Not even a minute. Not even a minute for Hogan to consider a second family he might have come to know, because they were all gone, too. How else was Gus Fiver going to blindside him today?
He had his answer immediately. “Mr. Amherst’s estate is quite large,” Fiver said. “Normally, this is where I tell an inheritor to sit down, but under the circumstances, you might want to stand up?”
Fiver didn’t have to ask him twice. Hogan’s blood was surging like a geyser. With a single heave, he pushed himself out from under the car and began to pace. Quite large. That was what Fiver had called his grandfather’s estate. But quite large was one of those phrases that could mean a lot of different things. Quite large could be a hundred thousand dollars. Or, holy crap, even a million dollars.
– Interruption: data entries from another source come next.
(* ===== verification/StdMap.v ===== *)
(** [std::map] as the engine uses it: a list of pairs whose keys increase
    strictly.  An iterator is a position in the list ([0] is [begin()], the
    length is [end()]); [std::set<K>] is the map with values in [unit]. *)
From stdpp Require Import base tactics list sorting sets.
From S2P Require Import Prelude.

Abbreviation omap K V := (list (K * V)).
Abbreviation oset K := (list (K * unit)).

Section std_map.
Context {K V : Type} `{HK : OrderedLaws K}.
Implicit Types (m : omap K V) (k j : K) (v : V).

Definition map_wf (m : omap K V) : Prop := StronglySorted (fun x y => x ≺ y) m.*1.

(** ** Iterators *)
Fixpoint lower_bound (k : K) (m : omap K V) : nat :=
  match m with
  | [] => 0
  | (k', _) :: m' => if ltb k' k then S (lower_bound k m') else 0
  end.

Fixpoint upper_bound (k : K) (m : omap K V) : nat :=
  match m with
  | [] => 0
  | (k', _) :: m' => if ltb k k' then 0 else S (upper_bound k m')
  end.

Definition PrevIterator (it : nat) : nat := pred it.

Definition it_second (it : nat) (m : omap K V) : res V := deref (snd <$> m !! it).

Definition it_assign (it : nat) (v : V) (m : omap K V) : omap K V :=
  alter (fun p => (p.1, v)) it m.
Fiver had risen, too, and was opening a briefcase to withdraw a handful of documents. “Your grandfather was a banker and financier who invested very wisely. He left the world with no debt and scores of assets. His main residence was here in New York on the Upper East Side, but he also owned homes in Santa Fe, Palm Beach and Paris.”
Hogan was reeling. Although Fiver’s words were making it into his brain, it was like they immediately got lost and went wandering off in different directions.
“Please tell me you mean Paris, Texas,” he said.
Fiver grinned. “No. Paris, France. The Trocadéro, to be precise, in the sixteenth arrondissement.”
“I don’t know what that means.” Hell, Hogan didn’t know what any of this meant.
“It means your grandfather was a very rich man, Mr. Dempsey. And now, by both bequest and bloodline, so are you.”
Then he quoted an amount of money so big, it actually made Hogan take a step backward, as if doing that might somehow ward it off. No one could have that much money. Especially not someone like Hogan Dempsey.
Except that Hogan did have that much money. Over the course of the next thirty minutes, Gus Fiver made that clear. And as they were winding down what the attorney told him was only the first of a number of meetings they would have over the next few weeks, he said, “Mr. Dempsey, I’m sure you’ve heard stories about people who won the lottery, only to have their lives fall apart because they didn’t know how to handle the responsibility that comes with having a lot of money. I’d advise you to take some time to think about all this before you make any major decisions and that you proceed slowly.”
“I will,” Hogan assured him. “Weird thing is I’ve already given a lot of thought to what I’d do if I ever won the lottery. Because I’ve been playing it religiously since I was in high school.”
Fiver looked surprised. “You don’t seem like the lottery type to me.”
“I have my reasons.”
“So what did you always say you’d buy if you won the lottery?”